Protease experiments on lipid vesicles do not agree with our proposed orientation of the TH5-7 region in Fig. 10. In vesicles, the entire TH5-7 region is completely digested by cis proteinase K (Quertenmont et al. 1996), whereas our model predicts that at least TH5 should be protected from digestion. Protease data on cells, however, are consistent with our orientation of the TH5-7 region, in that residue 299 is exposed on the cis side, whereas helices TH5 and TH6-7 are protected from digestion (Moskaug et al. 1991). The cell data are also consistent with our placing the loop connecting TH5 and TH6-7 on the cis side (rather than on the trans side as diagrammed in Fig. 11), in that mutating either Asp290 or Glu292 to Lys does not reduce toxicity or channel formation (Silverman et al. 1994b). [The mutation of Asp295 to Lys reduces toxicity and channel formation in cells (Falnes et al. 1992; Silverman et al. 1994b; Lanzrein et al. 1997), but given that the mutations to Lys of the nearby Asp290 or Glu292 do not, the effect of the Asp295-to-Lys mutation cannot be interpreted as simply resulting from placing a positive charge in the loop.]

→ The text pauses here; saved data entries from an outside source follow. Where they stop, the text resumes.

(* ===== verification/ShardedDemo.v ===== *)
(** * A sharded queue for the witnesses

    Two partitions: the first holds the jobs of [demo_q], the second is new. *)

From S2P Require Import Prelude GoNum GoTime Errors Job GoJson Redis RefRedis Scripts QueueSpec.
From S2P Require Import QueueRep ScriptsOk QueueSteps Store JobCodec StoreOk EnqueueOk ClaimOk.
From S2P Require Import Demo ClaimProps EnqueueProps Sharded ShardedOk ShardedProps.
From S2P Require Import ShardedBatch.
From Stdlib Require Import Ascii String.
From stdpp Require Import strings.

Open Scope Z_scope.

Definition demo_sconfig : ShardedConfig := mkShardedConfig 2 "" 0 0.
Definition demo_parts : list Store := part_store (sharded_defaults demo_sconfig) <$> [0; 1].
Definition demo_sharded : Sharded := mkSharded demo_parts 0 0 [].
Definition demo_buffering : Sharded := mkSharded demo_parts 0 0 [demo_job; demo_job2].

Definition demo_K0 : qkeys := K_of (part_store (sharded_defaults demo_sconfig) 0).

(** Partition 0 has its jobs before the sharded queue is opened. *)
Definition demo_before : rview := rep_view demo_K0 demo_q.
Definition demo_sqs : list qstate := [demo_q; q_empty 60000].
Definition demo_sdb : rview := (new_parts (sharded_defaults demo_sconfig) [0; 1] demo_before).1.

Lemma rep_view_other K q k : ~ in_keys K k -> rv_keys (rep_view K q) !! k = None.
Proof.
  intros Hk. unfold rep_view, put_stream, put_zset, put_hash.
  rewrite !lookup_put_key_ne by (intros <-; apply Hk; auto with dtq). simpl.
  destruct (kmap _ _ !! k) as [x|] eqn:E; [|done]. apply lookup_kmap_Some in E as (key & -> & _); [|apply _].
  destruct Hk. auto with dtq.
Qed.

Lemma demo_opens :
  Forall2 (fun p q => opens (K_of (part_store (sharded_defaults demo_sconfig) p)) demo_before q)
    [0; 1] demo_sqs.
Proof.
  constructor; [|constructor; [|constructor]].
  - left. apply rep_view_ok, part_keys_ok.
  - right. split; [done|]. intros k Hk. apply rep_view_other. intros Hk0.
    by apply (part_keys_disjoint (sharded_defaults demo_sconfig) 0 1 k).
Qed.

Lemma demo_sholds : holds (keys_of demo_sharded) demo_sdb demo_sqs.
Proof.
  destruct (new_parts_opens (R:=ref_redis) ref_client_reliable (sharded_defaults demo_sconfig) [0; 1]
    demo_sqs demo_before) as (db' & E & Hh & _);
    [repeat constructor; set_solver | apply demo_opens|].
  unfold demo_sdb. rewrite E. exact Hh.
Qed.

Lemma demo_apart : keys_apart (keys_of demo_sharded).
Proof. apply part_stores_apart. repeat constructor; set_solver. Qed.

Lemma demo_sinv : Forall (q_inv (R:=ref_redis)) demo_sqs.
Proof.
  constructor; [apply demo_inv|]. constructor; [|constructor]. split; [apply q_wf_empty|].
  intros jid json. simpl. by rewrite lookup_empty.
Qed.

Lemma demo_ready : has_ready (R:=ref_redis) "w2" 4 demo_q.
Proof.
  exists ((6%N, 0%N), demo_fields demo_job2). split; [by left|]. unfold parsed. simpl.
  rewrite (flatToMap_perm (jobFields demo_job2)), parseJob_jobFields; [eauto | | done].
  split; [discriminate | by split | by split | vm_compute; split; congruence..].
Qed.

(** ** Witnesses *)

Definition demo_st0 : Store := part_store (sharded_defaults demo_sconfig) 0.

Lemma sharded_settles_own_partition_witness :
  let settles (m : SE rview error unit) eff := exists db' r q',
    m demo_sdb = (db', r) /\ holds (keys_of demo_sharded) db' (<[0%nat := q']> demo_sqs) /\
    fenced_outcome (lease_owns demo_q demo_lease) demo_q eff r q' in
  settles (sharded_Ack (R:=ref_redis) demo_sharded demo_job) (fun q' => q' = q_settle (5%N, 0%N) demo_q) /\
  settles (sharded_Retry (R:=ref_redis) demo_sharded demo_job demo_time)
    (fun q' => q' = q_settle (5%N, 0%N)
      (q_schedule "a1" (UnixMilli demo_time) (retry_json demo_job) demo_q)) /\
  settles (sharded_DeadLetter (R:=ref_redis) demo_sharded demo_job "boom" demo_time)
    (fun q' => exists did, q' = q_settle (5%N, 0%N)
      (q_bury did (range_map (dead_fields demo_job "boom" demo_time)) demo_q)).
Proof.
  apply (sharded_settles_own_partition (R:=ref_redis) demo_sharded demo_apart demo_sqs demo_job demo_st0
    demo_q demo_time "boom" demo_time demo_sdb); [apply demo_sholds | reflexivity | reflexivity].
Defined.

(** The key of [demo_keyed] hashes to partition 1. *)
Definition demo_st1 : Store := part_store (sharded_defaults demo_sconfig) 1.

Lemma sharded_idempotency_witness :
  exists db1 q1, sharded_Enqueue (R:=ref_redis) demo_sharded [] demo_time demo_keyed demo_sdb =
      (db1, (demo_sharded, Ok "b2")) /\
    holds (keys_of demo_sharded) db1 (<[1%nat := q1]> demo_sqs) /\
    forall s2 qs2 q2 db2 tr rand2 now2 job2, let j2 := with_ID rand2 job2 in
      sh_parts s2 = demo_parts -> after_epoch now2 -> job_utf8 j2 ->
      IdempotencyKey j2 = "order-7" ->
      holds (keys_of demo_sharded) db2 qs2 -> qs2 !! 1%nat = Some q2 ->
      qsteps (R:=ref_redis) tr q1 q2 -> q_now q2 < 60000 + window_ms demo_st1 ->
      exists db3 r, sharded_Enqueue (R:=ref_redis) s2 rand2 now2 job2 db2 = (db3, (s2, r)) /\
        holds (keys_of demo_sharded) db3 qs2 /\
        match r with Ok out => out = "b2" | Err e => net_error e end.
Proof.
  apply (sharded_idempotency (R:=ref_redis) demo_sharded demo_apart [] demo_time demo_keyed demo_sqs demo_sdb
    demo_st1 (q_empty 60000)); [apply ref_client_reliable | discriminate | by split_and! | discriminate
    | apply demo_sholds | reflexivity | reflexivity | reflexivity | reflexivity].
Defined.

Lemma sharded_Claim_leases_witness :
  exists db' s' out qs' taken new,
    sharded_Claim_ready (R:=ref_redis) demo_sharded "w2" 4 0 demo_time demo_sdb = (db', (s', out)) /\
    holds (keys_of demo_sharded) db' qs' /\ Forall2 (reaches (R:=ref_redis)) demo_sqs qs' /\
    sh_parts s' = demo_parts /\ [] = taken ++ sh_buffered s' /\
    Forall (leased_in (R:=ref_redis) qs' "w2") new /\
    Forall (fun j => exists st, partOf demo_sharded j = Ok st) new /\ NoDup (slot <$> new) /\
    match out with
    | Some (jobs, _) => jobs = taken ++ new /\ Z.of_nat (length jobs) <= 4
    | None => taken = [] /\ new = [] /\ 0 < 0
    end.
Proof.
  apply (sharded_Claim_leases (R:=ref_redis) demo_sharded demo_apart demo_sqs "w2" 4 0 demo_time demo_sdb);
    [reflexivity | split; vm_compute; congruence | reflexivity | apply demo_sinv | apply demo_sholds].
Defined.

Lemma sharded_Claim_finds_witness :
  exists db' s' j js, sharded_Claim_ready (R:=ref_redis) demo_sharded "w2" 4 0 demo_time demo_sdb =
    (db', (s', Some (j :: js, None))).
Proof.
  apply (sharded_Claim_finds (R:=ref_redis) demo_sharded demo_apart demo_sqs "w2" 4 0 demo_time demo_sdb 0%nat
    demo_q); [apply ref_client_reliable | reflexivity | split; vm_compute; congruence | reflexivity
    | apply demo_sinv | apply demo_sholds | reflexivity | apply demo_ready].
Defined.

Lemma perPartition_positions_witness :
  exists db' errs, perPartition (R:=ref_redis) (@rev Z) demo_sharded [demo_job; demo_job2] ExtendBatch demo_sdb =
      (db', errs) /\ length errs = 2%nat /\
    forall i job, [demo_job; demo_job2] !! i = Some job ->
      match partOf demo_sharded job with
      | Err e => errs !! i = Some (Some e)
      | Ok st => exists db1 k,
          let batch := batch_of demo_sharded [demo_job; demo_job2] (Partition (JLease job)) in
          batch !! k = Some job /\ errs !! i = (ExtendBatch (R:=ref_redis) st batch db1).2 !! k
      end.
Proof.
  apply (perPartition_positions (R:=ref_redis) (@rev Z) demo_sharded [demo_job; demo_job2] ExtendBatch demo_sdb).
  - intros l. symmetry. apply Permutation_rev.
  - intros. apply length_ExtendBatch.
Defined.

Lemma sharded_ExtendBatch_exact_witness :
  exists db' qs', sharded_ExtendBatch (R:=ref_redis) (@rev Z) demo_buffering [demo_job] demo_sdb =
      (db', (set_buffered demo_buffering
               (filter (fun j => answer demo_buffering demo_sqs j <> Some ErrLeaseLost) [demo_job; demo_job2]),
             answer demo_buffering demo_sqs <$> [demo_job])) /\
    holds (keys_of demo_buffering) db' qs' /\ Forall2 same_owners demo_sqs qs'.
Proof.
  apply (sharded_ExtendBatch_exact (R:=ref_redis) ref_client_reliable (@rev Z) demo_buffering demo_sqs
    [demo_job] demo_sdb).
  - intros l. symmetry. apply Permutation_rev.
  - apply demo_apart.
  - apply demo_sholds.
  - eapply Forall_impl; [apply demo_sinv|]. by intros q [? _].
Defined.

(** The first buffered job is still leased, the second is not and is dropped. *)
Example demo_buffer_after :
  filter (fun j => answer demo_buffering demo_sqs j <> Some ErrLeaseLost) [demo_job; demo_job2] = [demo_job].
Proof. reflexivity. Qed.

Protease experiments on lipid vesicles agree marginally with our results for the region upstream of TH5. The amino terminal end of the T domain down to approximately residue 249 was protected from digestion by cis proteases, but this represented only 12% of the amount of TH8-9 protected (Quertenmont et al. 1996). We, on the other hand, place the amino-terminal end down to at least residue 267 on the trans side. Moreover, in the experiments by Quertenmont et al. 1996, the entire catalytic domain was digested by cis proteases, whereas in planar bilayers this is translocated to the trans side (Oh et al. 1999) and should therefore have been protected from digestion. In addition to the caveats mentioned at the beginning of this section, we also note that in these experiments the proteases were allowed to act for hours, making their correspondence to the planar bilayer experiments even more problematic. In cells, the amino-terminal end of the T domain was digested by pronase E (Moskaug et al. 1991), thereby placing this region on the cis side, in disagreement with our findings.

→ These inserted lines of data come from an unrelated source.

(* ===== verification/RedisUtil.v ===== *)
(** * Helpers of the command-line tools ([internal/redisutil], [redisstream.New])

    Which Redis a tool talks to and how its queue is laid out there: the flags,
    passing them to a child process, opening the queue under a key prefix, and
    deleting everything under the prefix. [SCAN] and [DEL] are parameters
    ([Scanner]). *)

From S2P Require Import Prelude GoNum GoTime Errors Job GoJson Redis Scripts QueueSpec QueueRep.
From S2P Require Import Store StoreOk Sharded Flags.
From Stdlib Require Import Ascii.
From stdpp Require Import strings.

Open Scope Z_scope.
Open Scope se_scope.

(** ** Targets *)

Record Target := mkTarget {
  tg_Addr : string;
  tg_Cluster : string;
  tg_Partitions : Z;
}.

(** The flags of a target and their defaults. *)
Definition target_defaults : Target := mkTarget "localhost:6379" "" 0.

Definition RegisterFlags (name : string) : option (flag Target) :=
  if bool_decide (name = "redis") then Some (StringFlag (fun v t => mkTarget v (tg_Cluster t) (tg_Partitions t)))
  else if bool_decide (name = "cluster") then Some (StringFlag (fun v t => mkTarget (tg_Addr t) v (tg_Partitions t)))
  else if bool_decide (name = "partitions") then Some (IntFlag (fun n t => mkTarget (tg_Addr t) (tg_Cluster t) n))
  else None.

Definition normalized (t : Target) : Target :=
  if negb (bool_decide (tg_Cluster t = "")) && (tg_Partitions t <=? 0)
  then mkTarget (tg_Addr t) (tg_Cluster t) 16 else t.

Definition Args (t : Target) : list string :=
  ["-redis"; tg_Addr t; "-cluster"; tg_Cluster t; "-partitions"; Itoa (tg_Partitions (normalized t))].

(** [strings.Split] by a comma. *)
Fixpoint split_comma (s : string) : list string :=
  match s with
  | "" => [""]
  | String c r =>
      if bool_decide (c = ","%char) then "" :: split_comma r
      else match split_comma r with
           | p :: ps => String c p :: ps
           | [] => [String c ""]
           end
  end.

Definition seeds (t : Target) : list string :=
  if bool_decide (tg_Cluster t = "") then [tg_Addr t] else split_comma (tg_Cluster t).

Definition target_String (t : Target) : string :=
  let t := normalized t in
  if negb (bool_decide (tg_Cluster t = "")) then
    "Redis Cluster at " +:+ tg_Cluster t +:+ ", " +:+ Itoa (tg_Partitions t) +:+ " partitions"
  else if 0 <? tg_Partitions t then
    "Redis at " +:+ tg_Addr t +:+ ", " +:+ Itoa (tg_Partitions t) +:+ " partitions"
  else "Redis at " +:+ tg_Addr t +:+ ", unsharded".

(** ** Opening the queue *)

(** [strings.TrimSuffix(s, ":")]. *)
Fixpoint trim_colon (s : string) : string :=
  match s with
  | "" => ""
  | String ":" "" => ""
  | String c r => String c (trim_colon r)
  end.

Inductive opened :=
  | OStore (st : Store)
  | OSharded (s : Sharded).

Section open.
Context {R : Redis} {C : Client R}.
Abbreviation M := (SE rdb error).

(** [redisstream.New]; the server at [Addr] is the one the calls go to. *)
Definition store_New (c : Config) : M Store :=
  NewWithClient (mkConfig (or_default (cfg_Addr c) "localhost:6379") (cfg_Stream c) (cfg_Group c)
    (cfg_RetryKey c) (cfg_DeadLetter c) (cfg_DedupePrefix c) (cfg_DedupeWindow c)
    (cfg_ConsumerIdleTimeout c)).

Definition open_config (t : Target) (prefix : string) (idle : Z) : Config :=
  mkConfig (tg_Addr t) (prefix +:+ "jobs") (prefix +:+ "workers") (prefix +:+ "retry") (prefix +:+ "dead")
    (prefix +:+ "dedupe:") 0 idle.

Definition open_sharded (t : Target) (prefix : string) (idle : Z) : ShardedConfig :=
  mkShardedConfig (tg_Partitions t) (trim_colon prefix) 0 idle.

Definition Open (t : Target) (prefix : string) (idle : Z) : M (opened * list Config) :=
  let t := normalized t in
  if tg_Partitions t =? 0 then
    let! store := store_New (open_config t prefix idle) in
    ret (OStore store, [st_config store])
  else
    let! s := NewSharded (open_sharded t prefix idle) in
    ret (OSharded s, st_config <$> sh_parts s).
End open.

(** The queues an opened backend uses. *)
Definition opened_keys (o : opened) : list qkeys :=
  match o with OStore st => [K_of st] | OSharded s => K_of <$> sh_parts s end.

(** ** Deleting a prefix *)

(** The two commands of [DeletePrefix], of a node of Redis: a page of a [SCAN]
    with a pattern, and [DEL] of one key. *)
Class Scanner (R : Redis) := {
  SCAN : N -> string -> Z -> SE rdb error (N * list string);
  DEL : string -> SE rdb error unit;
}.

Section delete.
Context {R : Redis} {Sc : Scanner R} {C : Client R}.
Abbreviation M := (SE rdb error).

Fixpoint del_keys (ks : list string) : M unit :=
  match ks with
  | [] => ret tt
  | k :: ks' => do! call (DEL k) in del_keys ks'
  end.

(** The iterator fetches a page when it has handed out the last one and stops
    at cursor 0. *)
Fixpoint scan_delete (fuel : nat) (cursor : N) (pattern : string) : M unit :=
  match fuel with
  | O => throw (ErrMsg "out of fuel")
  | S fuel' =>
      let! page := call (SCAN cursor pattern 1000) in
      do! del_keys page.2 in
      if (page.1 =? 0)%N then ret tt else scan_delete fuel' page.1 pattern
  end.

(** On one Redis, or on every primary of a cluster: each runs [fn] on its own
    keyspace, at the same time; an error of one is the error of the whole. *)
Fixpoint forEachNode (fn : M unit) (nodes : list rdb) : list rdb * result error unit :=
  match nodes with
  | [] => ([], Ok tt)
  | n :: ns =>
      let '(n', r) := fn n in
      let '(ns', rs) := forEachNode fn ns in
      (n' :: ns', match r with Ok _ => rs | Err e => Err e end)
  end.

Definition DeletePrefix (fuel : nat) (prefix : string) : list rdb -> list rdb * result error unit :=
  forEachNode (scan_delete fuel 0 (prefix +:+ "*")).
End delete.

In sum, by picking and choosing, one can select data from vesicle and cell membrane experiments supporting most of the T domain topography proposed in Fig. 10. As noted at the start of this section, however, we feel it is a priori very difficult to relate the results of those experiments to ours of the open-channel state.
We thank Mike Rosconi and Dr. Erwin London for providing some T domain cysteine mutants, Dr. Karen Jakes for help with mutagenesis, and Drs. Paul Kienker and Karen Jakes for their helpful discussions.

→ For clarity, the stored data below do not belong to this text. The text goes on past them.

(* ===== verification/StoreClient.v ===== *)
(** * The store's client and its warnings ([redisstream/store.go])

    Who closes a client: [New] makes one of its own, [NewWithClient] uses the caller's.
    And [warnStuckBlock], which any number of goroutines call at once and which logs at
    most once a minute. *)

From S2P Require Import Prelude GoNum GoTime Errors Job GoJson Redis Scripts Store Flags RedisUtil.
From Stdlib Require Import Ascii.
From stdpp Require Import strings gmap relations sorting.

Open Scope Z_scope.

(** ** Ownership of the client *)

Section clients.
Context {R : Redis} {C : Client R}.

(** A store with its client. *)
Record handle := mkHandle { hd_store : Store; hd_client : nat; hd_ownsClient : bool }.

(** The clients made so far and those still open. *)
Record clients := mkClients { cl_made : nat; cl_open : gset nat }.

Definition close_client (c : nat) (cl : clients) : clients := mkClients (cl_made cl) (cl_open cl ∖ {[c]}).

Definition handle_NewWithClient (client : nat) (c : Config) (db : rdb) : rdb * result error handle :=
  let '(db', r) := NewWithClient c db in
  (db', match r with Ok st => Ok (mkHandle st client false) | Err e => Err e end).

(** [New]: the client it makes is closed when the store cannot be had. *)
Definition handle_New (c : Config) (db : rdb) (cl : clients) : rdb * clients * result error handle :=
  let client := cl_made cl in
  let cl := mkClients (S (cl_made cl)) (cl_open cl ∪ {[client]}) in
  let c := mkConfig (or_default (cfg_Addr c) "localhost:6379") (cfg_Stream c) (cfg_Group c) (cfg_RetryKey c)
             (cfg_DeadLetter c) (cfg_DedupePrefix c) (cfg_DedupeWindow c) (cfg_ConsumerIdleTimeout c) in
  let '(db', r) := handle_NewWithClient client c db in
  match r with
  | Ok h => (db', cl, Ok (mkHandle (hd_store h) (hd_client h) true))
  | Err e => (db', close_client client cl, Err e)
  end.

Definition store_Config (h : handle) : Config := st_config (hd_store h).

(** [err] is what closing the client returns. *)
Definition store_Close (err : option error) (h : handle) (cl : clients) : clients * option error :=
  if negb (hd_ownsClient h) then (cl, None) else (close_client (hd_client h) cl, err).

(** [New] opens the store [store_New] gives, and leaks no client: a failure leaves none
    open, and [Close] closes the one it made and no other. *)
Theorem New_client_closed c db cl err :
  (forall k, k ∈ cl_open cl -> (k < cl_made cl)%nat) ->
  let '(db', cl', r) := handle_New c db cl in
  db' = (store_New c db).1 /\
  match r with
  | Ok h => (store_New c db).2 = Ok (hd_store h) /\ cl_open cl' = (cl_open cl ∪ {[hd_client h]}) /\ (hd_client h ∉ cl_open cl) /\
            cl_open (store_Close err h cl').1 = cl_open cl /\ (store_Close err h cl').2 = err
  | Err e => (store_New c db).2 = Err e /\ cl_open cl' = cl_open cl
  end.
Proof.
  intros Hcl. unfold handle_New, handle_NewWithClient, store_New.
  assert (cl_made cl ∉ cl_open cl) as Hf by (intros Hin%Hcl; lia).
  destruct (NewWithClient _ db) as [db' [st|e]]; cbn; split; try done; split_and!; try done; set_solver.
Qed.

(** A client the caller gave is never closed. *)
Lemma NewWithClient_keeps client c db h cl err :
  (handle_NewWithClient client c db).2 = Ok h -> store_Close err h cl = (cl, None).
Proof. unfold handle_NewWithClient. destruct (NewWithClient c db) as [db' [st|e]]; intros [= <-]. done. Qed.
End clients.

(** ** [warnStuckBlock] *)

(** A call has read the clock, then also the time of the last warning. *)
Inductive warn_pc := Began (now : Z) | Loaded (now last : Z) | Returned.

Record stuck := mkStuck {
  lastStuckWarn : Z;
  sw_calls : list warn_pc;
  sw_log : list Z;             (* when each warning was logged, by its caller's clock *)
}.

Definition stuck_init : stuck := mkStuck 0 [] [].

Definition warn_begin (now : Z) (s : stuck) : stuck := mkStuck (lastStuckWarn s) (sw_calls s ++ [Began now]) (sw_log s).

Definition warn_load (i : nat) (s : stuck) : option stuck :=
  match sw_calls s !! i with
  | Some (Began now) => Some (mkStuck (lastStuckWarn s) (<[i := Loaded now (lastStuckWarn s)]> (sw_calls s)) (sw_log s))
  | _ => None
  end.

(** The test, the compare-and-swap and the warning. *)
Definition warn_finish (i : nat) (s : stuck) : option stuck :=
  match sw_calls s !! i with
  | Some (Loaded now last) =>
      let calls := <[i := Returned]> (sw_calls s) in
      if (wrap64 (now - last) <? minute) || negb (lastStuckWarn s =? last)
      then Some (mkStuck (lastStuckWarn s) calls (sw_log s))
      else Some (mkStuck now calls (sw_log s ++ [now]))
  | _ => None
  end.

(** Any number of calls in any interleaving; clocks after 1970 need not agree. *)
Inductive wstep : stuck -> stuck -> Prop :=
  | ws_begin now s : 0 <= now <= max_int64 -> wstep s (warn_begin now s)
  | ws_load i s s' : warn_load i s = Some s' -> wstep s s'
  | ws_finish i s s' : warn_finish i s = Some s' -> wstep s s'.

Definition pc_ok (pc : warn_pc) : Prop :=
  match pc with
  | Began now => 0 <= now <= max_int64
  | Loaded now last => 0 <= now <= max_int64 /\ 0 <= last <= max_int64
  | Returned => True
  end.

Definition apart (a b : Z) : Prop := a + minute <= b.

Record stuck_ok (s : stuck) : Prop := {
  so_last : 0 <= lastStuckWarn s <= max_int64;
  so_calls : Forall pc_ok (sw_calls s);
  so_spaced : StronglySorted apart (0 :: sw_log s);
  so_tail : last (0 :: sw_log s) = Some (lastStuckWarn s);
}.

Lemma sorted_snoc l x y : StronglySorted apart l -> last l = Some x -> apart x y -> StronglySorted apart (l ++ [y]).
Proof.
  intros Hl. revert x. induction Hl as [|a l Hl IH Ha]; intros x Hx Hy; [done|]. cbn [app].
  destruct l as [|b l].
  - simplify_eq/=. repeat constructor. done.
  - constructor; [by apply (IH x)|]. apply Forall_app. split; [done|]. apply Forall_singleton.
    change (last (b :: l) = Some x) in Hx. apply last_Some in Hx as [l' E]. rewrite E in Ha.
    apply Forall_app in Ha as [_ Ha]. apply Forall_inv in Ha. unfold apart, minute, second in *. lia.
Qed.

Lemma wstep_ok s s' : wstep s s' -> stuck_ok s -> stuck_ok s'.
Proof.
  intros Hst [H1 H2 H3 H4]. destruct Hst as [now s Hn | i s s' E | i s s' E].
  - split; cbn [lastStuckWarn sw_calls sw_log warn_begin]; try done. apply Forall_app. split; [done|]. by apply Forall_singleton.
  - unfold warn_load in E. destruct (sw_calls s !! i) as [[now| |]|] eqn:Ei; simplify_eq.
    split; cbn [lastStuckWarn sw_calls sw_log]; try done. apply Forall_insert; [done|]. cbn. split; [|lia].
    exact (Forall_lookup_1 _ _ _ _ H2 Ei).
  - unfold warn_finish in E. destruct (sw_calls s !! i) as [[|now lst|]|] eqn:Ei; try done.
    pose proof (Forall_lookup_1 _ _ _ _ H2 Ei) as [Hn Hl].
    rewrite wrap64_id in E by (unfold int64_ok, min_int64, max_int64 in *; lia).
    assert (Forall pc_ok (<[i := Returned]> (sw_calls s))) as Hc by by apply Forall_insert.
    destruct (Z.ltb_spec (now - lst) minute), (Z.eqb_spec (lastStuckWarn s) lst); cbn in E; simplify_eq;
      split; cbn [lastStuckWarn sw_calls sw_log]; try done.
    + apply (sorted_snoc (0 :: sw_log s) (lastStuckWarn s)); [done | done|]. unfold apart. lia.
    + change (0 :: sw_log s ++ [now]) with ((0 :: sw_log s) ++ [now]). by rewrite last_snoc.
Qed.

(** However the calls interleave, any two warnings are at least a minute apart. *)
Theorem warnings_apart s : rtc wstep stuck_init s ->
  forall i j a b, (i < j)%nat -> sw_log s !! i = Some a -> sw_log s !! j = Some b -> a + minute <= b.
Proof.
  intros Hr i j a b Hij Ha Hb.
  assert (stuck_ok s) as [_ _ Hs _].
  { eapply (rtc_ind_r stuck_ok); [|intros x y _ Hxy Hx; by eapply wstep_ok | exact Hr].
    split; cbn; [unfold max_int64; lia | constructor | repeat constructor | done]. }
  apply StronglySorted_inv in Hs as [Hs _]. clear Hr. revert i j Hij Ha Hb.
  induction Hs as [|c l Hs IH Hc]; intros i j Hij Ha Hb; [done|].
  destruct j as [|j]; [lia|]. destruct i as [|i]; simplify_eq/=; [|by apply (IH i j); [lia|..]].
  exact (Forall_lookup_1 _ _ _ _ Hc Hb).
Qed.

(** A call that is due and meets no other warns. *)
Lemma warn_due i now s : stuck_ok s -> sw_calls s !! i = Some (Loaded now (lastStuckWarn s)) ->
  lastStuckWarn s + minute <= now -> exists s', warn_finish i s = Some s' /\ sw_log s' = sw_log s ++ [now].
Proof.
  intros [H1 H2 _ _] Hi Hd. unfold warn_finish. rewrite Hi. pose proof (Forall_lookup_1 _ _ _ _ H2 Hi) as [Hn _].
  rewrite wrap64_id by (unfold int64_ok, min_int64, max_int64 in *; lia).
  destruct (Z.ltb_spec (now - lastStuckWarn s) minute); [lia|]. rewrite Z.eqb_refl. by eexists.
Qed.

This work was supported by National Institutes of Health grants T-32-GM07288 (L. Senzel), AI-22021 (R.J. Collier), and GM-29210 (A. Finkelstein).
Lisa Senzel and Michael Gordon contributed equally to this work and should be considered co–first authors.
An impure preparation of synthetic H6 peptide was used in these experiments. Subsequent HPLC fractionation revealed that peptide containing the NH2-terminal chemical blocking agent fluorenylmethoxycarbonyl was much more effective than peptide with a free NH2-terminal amine. Thus, the concentration of effective agent in this section's experiments was considerably less than the nominal concentration.
Cis nickel was also without effect, but this is not surprising, since at the cis pH (5.3), Ni2+ complexes poorly with histidines.
Although the mechanism by which the H6 tag closes T domain channels is not definitely established, it most likely is acting as a channel blocker.